Por KUKULKÁN
A VECES la política internacional se parece a una vieja película de vaqueros: alguien entra al pueblo, golpea la mesa y exige tributo. Esta vez, el sheriff es Donald Trump y el mensaje es claro: si México no “hace lo suyo” en seguridad, migración y drogas, pagará. Y lo hará en la aduana, con un arancel del 30% que entrará en vigor el 1 de agosto y amenaza con incendiar no sólo el bolsillo mexicano, sino también la ya volátil economía global. El castigo comercial cae sobre cuatro pilares: productos agrícolas, vehículos, cobre y farmacéuticos.
ES DECIR, sobre la base de la relación económica bilateral. Un ataque directo a las venas productivas del país, y un mensaje cifrado que dice: “negocia, o te cobro”. En los campos del norte, los productores de blueberries y tomates ya hicieron cuentas. Un 30% menos de ingresos, medio millón de jornaleros en riesgo de desempleo y una cadena alimentaria que, paradójicamente, impactará primero a los refrigeradores estadounidenses. Y es que México produce, pero Estados Unidos consume. Y si sube el precio del jitomate, no será en Sinaloa donde se note, sino en los supermercados de Texas.
EN PLANTAS de ensamblaje de Puebla y Coahuila, los ingenieros saben lo que viene: entre 8,000 y 12,000 dólares más por vehículo ensamblado en México. ¿La causa? El nuevo arancel. ¿La consecuencia? Caída en la demanda, márgenes más delgados, entre 50,000 y 140,000 empleos en el aire. En teoría, Trump quiere proteger la industria estadounidense. En la práctica, le pega a sus propios fabricantes. No hay que olvidar que las autopartes cruzan la frontera más veces que un migrante con visa de trabajo.
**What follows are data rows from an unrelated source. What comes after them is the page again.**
(** C4, as the claim has it, fails. A host whose estimate holds a capacity
    but no usage figure cannot report the usage, and yet the result is not
    the unavailable one: it is a quota info with 0 bytes used. *)
Lemma unavailable_iff_cannot_report_counterexample :
  cannot_report
    {| navigator_storage :=
         StorageEstimates (Returns {| est_usage := None; est_quota := Some 100 |});
       chrome_notifications := NotificationsMissing |}
  /\ exists qi,
      checkStorageQuota
        {| navigator_storage :=
             StorageEstimates (Returns {| est_usage := None; est_quota := Some 100 |});
           chrome_notifications := NotificationsMissing |}
      = ([], Returns (Some qi))
      /\ usage qi = 0 /\ quota qi = 100 /\ level qi = safe.
Proof.
  split; [apply no_usage|].
  eexists. split; [vm_compute; reflexivity|]. repeat split.
Qed.

(** ** Admission is antitone in the size *)

(** C10. For one host (one quota state), when a request of size [s] is
    allowed, every request of a size between 0 and [s] is allowed too. *)
Theorem admission_antitone (host : Host) (s s' : Q) (log : list event)
  (r : Admission) :
  0 <= s' -> s' <= s ->
  canPerformStorageOperation host s = (log, Returns r) ->
  allowed r = true ->
  exists r', canPerformStorageOperation host s' = (log, Returns r')
             /\ allowed r' = true.
Proof.
  intros H0 Hs Hr Ha.
  destruct (checkStorageQuota_returns host) as (l & [qi|] & H).
  - destruct (canPerformStorageOperation_available host l qi s H)
      as (r1 & Hr1 & _ & Ha1).
    rewrite Hr in Hr1. injection Hr1 as <- <-.
    destruct (canPerformStorageOperation_available host log qi s' H)
      as (r' & Hr' & _ & Ha').
    exists r'. split; [exact Hr'|]. rewrite Ha'. rewrite Ha in Ha1.
    symmetry in Ha1. apply andb_true_iff in Ha1. destruct Ha1 as [Hl Hp].
    rewrite Hl. simpl. apply negb_true_iff. apply negb_true_iff in Hp.
    apply andb_false_iff. apply andb_false_iff in Hp.
    apply negb_true_iff, Level_eqb_neq in Hl.
    destruct (checkStorageQuota_some host log qi H)
      as (_ & (Hq & Hud & _ & Hpc & Hlv & _) & _).
    rewrite Hlv in Hl. apply not_danger_below in Hl. rewrite Hpc in Hl.
    rewrite Qgtb_false, Qgeb_false. rewrite Qgtb_false, Qgeb_false in Hp.
    assert (S0 : 0 <= to_double s').
    { rewrite <- to_double_0. now apply to_double_mono. }
    assert (SS : to_double s' <= to_double s) by now apply to_double_mono.
    destruct (Qlt_le_dec 0 (to_double s')) as [Pos | Npos]; [|now left].
    right. destruct Hp as [Hp | Hp]; [lra|].
    destruct (Q_dec (quota qi) 0) as [[Neg | Posq] | Z]; [| |contradiction].
    + apply Qle_lt_trans with (fmul (fdiv (usage qi) (quota qi)) 100); [|lra].
      apply percent_mono. rewrite <- Hud at 2. unfold fadd.
      rewrite <- (to_double_idem (usage qi)).
      apply fdiv_anti_neg; [exact Neg|]. apply to_double_mono. rewrite Hud. lra.
    + apply Qle_lt_trans
        with (fmul (fdiv (fadd (usage qi) (to_double s)) (quota qi)) 100);
        [|exact Hp].
      apply percent_mono, fdiv_mono_pos; [exact Posq|].
      apply to_double_mono. lra.
  - rewrite (canPerformStorageOperation_unavailable host l s H) in Hr.
    injection Hr as <- <-.
    eexists. split.
    + apply canPerformStorageOperation_unavailable. exact H.
    + reflexivity.
Qed.

Lemma admission_antitone_witness :
  0 <= 10 /\ 10 <= 40 /\
  exists r', canPerformStorageOperation (reporting 50 100 NotificationsMissing) 10
             = ([], Returns r')
             /\ allowed r' = true.
Proof.
  assert (H0 : 0 <= 10) by discriminate.
  assert (Hs : 10 <= 40) by discriminate.
  split; [exact H0|]. split; [exact Hs|].
  eapply (admission_antitone (reporting 50 100 NotificationsMissing) 40 10);
    [exact H0 | exact Hs | vm_compute; reflexivity | reflexivity].
Defined.

(** ** Size estimation *)

(** C5. When the record serializes to a string, the estimate is the length
    of that string, in code units, times 2. *)
Theorem estimateObjectSize_serialized (JsValue : Type)
  (JSON_stringify : JsValue -> outcome (option JsString))
  (obj : JsValue) (jsonString : JsString) :
  JSON_stringify obj = Returns (Some jsonString) ->
  estimateObjectSize JsValue JSON_stringify obj
  = ([], Returns (Z.of_nat (List.length jsonString) * 2)%Z).
Proof.
  intros H. unfold estimateObjectSize. rewrite H. reflexivity.
Qed.

Lemma estimateObjectSize_serialized_witness :
  estimateObjectSize SampleValue sample_stringify SampleArray
  = ([], Returns 14%Z).
Proof.
  exact (estimateObjectSize_serialized SampleValue sample_stringify SampleArray
           (units_of "[1,2,3]") eq_refl).
Defined.

Lemma estimateObjectSize_failure (JsValue : Type)
  (JSON_stringify : JsValue -> outcome (option JsString)) (obj : JsValue) :
  (forall s, JSON_stringify obj <> Returns (Some s)) ->
  exists err,
    estimateObjectSize JsValue JSON_stringify obj
    = ([ConsoleError "[Storage Monitor] Error estimating object size:" err],
       Returns 0%Z).
Proof.
  intros H. unfold estimateObjectSize.
  destruct (JSON_stringify obj) as [[s|]|err].
  - exfalso. apply (H s). reflexivity.
  - eexists. reflexivity.
  - eexists. reflexivity.
Qed.

(** C9. When the record cannot be serialized to a string, the estimate is 0
    (an error is logged, nothing is thrown); and a request of that size is
    allowed in every quota state whose level is below danger, since the
    projection of rule (3) is only made for a positive size. *)
Theorem failed_estimate_is_allowed (JsValue : Type)
  (JSON_stringify : JsValue -> outcome (option JsString)) (obj : JsValue)
  (host : Host) (log : list event) (qi : QuotaInfo) :
  (forall s, JSON_stringify obj <> Returns (Some s)) ->
  checkStorageQuota host = (log, Returns (Some qi)) ->
  (level_rank (level qi) < level_rank danger)%nat ->
  exists elog size r,
    estimateObjectSize JsValue JSON_stringify obj = (elog, Returns size)
    /\ size = 0%Z
    /\ canPerformStorageOperation host (inject_Z size) = (log, Returns r)
    /\ allowed r = true.
Proof.
  intros Hf H Hl.
  destruct (estimateObjectSize_failure JsValue JSON_stringify obj Hf) as [err He].
  destruct (canPerformStorageOperation_available host log qi (inject_Z 0) H)
    as (r & Hr & _ & Ha).
  eexists. exists 0%Z, r. split; [exact He|]. split; [reflexivity|].
  split; [exact Hr|]. rewrite Ha.
  change (to_double (inject_Z 0)) with 0.
  destruct (level qi); simpl in Hl; try lia; reflexivity.
Qed.

Lemma failed_estimate_is_allowed_witness :
  exists elog size r,
    estimateObjectSize SampleValue sample_stringify SampleCyclic
    = (elog, Returns size)
    /\ size = 0%Z
    /\ canPerformStorageOperation (reporting 94 100 NotificationsMissing)
         (inject_Z size) = ([], Returns r)
    /\ allowed r = true.
Proof.
  eapply (failed_estimate_is_allowed SampleValue sample_stringify SampleCyclic
            (reporting 94 100 NotificationsMissing)).
  - intros s. discriminate.
  - vm_compute. reflexivity.
  - simpl. lia.
Defined.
PARA el caso del cobre, el castigo no es simbólico: es estructural. Más del 50% del cobre que entra a Estados Unidos viene de fuera. El precio ya ronda los 12,500 dólares por tonelada y seguirá subiendo. Eso se traduce en autos eléctricos más caros, computadoras más caras, infraestructura más cara. En resumen: menos inversión y más inflación. Y como si eso no bastara, la guerra llegó al botiquín. Estados Unidos abrió una investigación para imponer aranceles de hasta 200% a los productos farmacéuticos mexicanos. Hoy es el 30%. Mañana, quién sabe. México exporta principios activos y medicamentos genéricos que nutren hospitales y farmacias en el norte. El riesgo no es sólo económico. Es de salud pública.
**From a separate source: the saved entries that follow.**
(** *** clear and the empty command *)

(** C7: dispatching an input whose command is [clear] empties the history
    and suspends no call, so no entry is appended for it. *)
Theorem executeCommand_clear (input : jsstring) (st : AppState) :
  commandOf input = js "clear" ->
  commands (executeCommand portfolioData input st) = []
  /\ awaiting (executeCommand portfolioData input st) = awaiting st
  /\ isTyping (executeCommand portfolioData input st) = false
  /\ forall now,
       awaiting st = [] ->
       commands (resumeCommand now (executeCommand portfolioData input st)) = [].
Proof.
  intros Hc. unfold executeCommand. rewrite Hc. simpl.
  repeat split. intros now Ha. unfold resumeCommand. simpl. rewrite Ha.
  reflexivity.
Qed.

(** C8: when the command name is empty, the call waits with the single
    blank line as its output, and when it resumes it appends the entry that
    records the input as given and that output. *)
Theorem executeCommand_empty (input : jsstring) (st : AppState) (now : Z) :
  commandOf input = js "" ->
  awaiting st = [] ->
  awaiting (executeCommand portfolioData input st) = [(input, Lines [js ""])]
  /\ commands (executeCommand portfolioData input st) = commands st
  /\ commands (resumeCommand now (executeCommand portfolioData input st))
     = commands st
       ++ [ {| Command.input := input; Command.output := Lines [js ""];
               Command.timestamp := now |} ].
Proof.
  intros Hc Ha. unfold executeCommand. rewrite Hc. simpl.
  unfold resumeCommand. simpl. rewrite Ha. simpl. repeat split.
Qed.

(** *** One command at a time *)

Lemma singleFlight_run (t0 : Z) (events : list Event) (st : AppState) :
  run portfolioData (mount portfolioData t0) events = Return st ->
  singleFlight st.
Proof.
  apply run_invariant.
  - intros e s s'. apply singleFlight_handle.
  - intros st0 E. apply mount_Return in E. destruct E as (_ & Ht & Ha).
    right. auto.
Qed.

(** C9: in every state the mounted component reaches, at most one call of
    [executeCommand] is suspended, [isTyping] is set exactly while one is,
    and while it is set a submission changes nothing: no second resolution
    starts before the first has appended its entry and reset the flag. *)
Theorem single_flight (t0 : Z) (events : list Event) (st : AppState) :
  run portfolioData (mount portfolioData t0) events = Return st ->
  List.length (awaiting st) <= 1
  /\ (isTyping st = true <-> List.length (awaiting st) = 1)
  /\ (isTyping st = true ->
      forall now, handle portfolioData (Submit now) st = Return st)
  /\ (isTyping st = true ->
      forall now st',
        handle portfolioData (Resolved now) st = Return st' ->
        isTyping st' = false /\ awaiting st' = []
        /\ List.length (commands st') = S (List.length (commands st))).
Proof.
  intros Hrun. apply singleFlight_run in Hrun.
  destruct Hrun as [[Ht Hl]|[Ht Ha]].
  - split; [lia|]. split; [tauto|]. split.
    + intros _ now. simpl. unfold handleSubmit. rewrite Ht.
      rewrite andb_false_r. reflexivity.
    + intros _ now st'. simpl.
      destruct (awaiting st) as [|[input output] rest] eqn:Ea; [discriminate Hl|].
      destruct rest; [|discriminate Hl].
      intros E. apply render_Return in E. destruct E as [c ->].
      unfold resumeCommand. rewrite Ea. simpl. rewrite Ea. simpl.
      rewrite length_app. simpl. repeat split. lia.
  - rewrite Ha, Ht. simpl. split; [lia|]. split; [split; discriminate|].
    split; discriminate.
Qed.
MIENTRAS tanto, en Palacio Nacional, Claudia Sheinbaum despachó a Marcelo Ebrard y su comitiva a Washington. Objetivo: contener el incendio. La narrativa oficial es que los aranceles son “injustos”, que violan el TMEC y que México no es responsable del fentanilo que circula en Ohio. Pero más allá de las formas, la tensión es real. El gobierno mexicano sabe que necesita una salida negociada. Pero también sabe que negociar con Trump es como jugar póker con un jugador que rompe la baraja cuando va perdiendo.
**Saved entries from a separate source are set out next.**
(** * Verification of the RKE2 infrastructure pre-flight scripts

    The repository holds two command-line utilities:

    - [scripts/check_inventory.py], the inventory validator (structure,
      placeholder detection, IP/CIDR formats);
    - [scripts/check_ssh_config.py], the SSH trust checker.

    Both are embedded shallowly.  A parsed inventory is a value of the
    dynamically typed language the scripts are written in, so the embedding
    starts with a small model of those values and of the operations the
    scripts apply to them, including the exceptions they raise on values
    of the wrong type.  Text is a [string] whose characters are the code
    points below 256; on that range the decimal digits of the regular
    expression class [\d] are exactly ['0'..'9'].  Mapping keys are
    strings, and a mapping keeps its insertion order (an association
    list, looked up at its first matching key).

    What a run meets outside the program (the file system, the parsed
    inventory file, the outcome of each subprocess) is a parameter of the
    entry points, a record [world]; a run is the list of the lines it
    writes and of the subprocess calls it makes, with the exception that
    ends it, from which the exit status follows. *)

From Stdlib Require Import List String Ascii ZArith Lia Bool Arith.
From Stdlib Require Import Numbers.DecimalString Numbers.HexadecimalString.
From Stdlib Require Import Numbers.DecimalNat.
Import ListNotations.

Local Open Scope string_scope.
Local Open Scope list_scope.

(** ** Values, exceptions and the operations of the host language *)

Module Py.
DEL OTRO lado del río, la reacción ha sido desigual. El Wall Street Journal calificó la ofensiva como “la guerra comercial más tonta de la historia”. Paul Krugman advirtió sobre estanflación. El Bank of America prevé caída en el consumo. Y mientras tanto, en Europa, Bruselas dejó en suspenso represalias por mil millones de euros. Canadá ya contestó con sus propios aranceles. Y las redes sociales están llenas de campañas de boicot a productos gringos. La pregunta no es si habrá daño. Lo habrá. La pregunta es si Estados Unidos puede darse el lujo de una guerra comercial contra sus principales proveedores, en plena desaceleración global.
LA RESPUESTA, probablemente, la sabremos después del 1 de agosto. Cuando los productos crucen la frontera, con factura arancelaria en mano. Porque en esta historia no hay buenos ni malos. Sólo hay consecuencias. Y esta vez, las consecuencias cruzan en camión, pagan en efectivo y no entienden de discursos. La globalización, esa que todos aprovecharon pero pocos entendieron, ahora cobra su cuota. Y como suele ocurrir en los conflictos comerciales, todos pierden. Pero unos pierden más que otros. Y lo peor: todavía no empieza lo peor.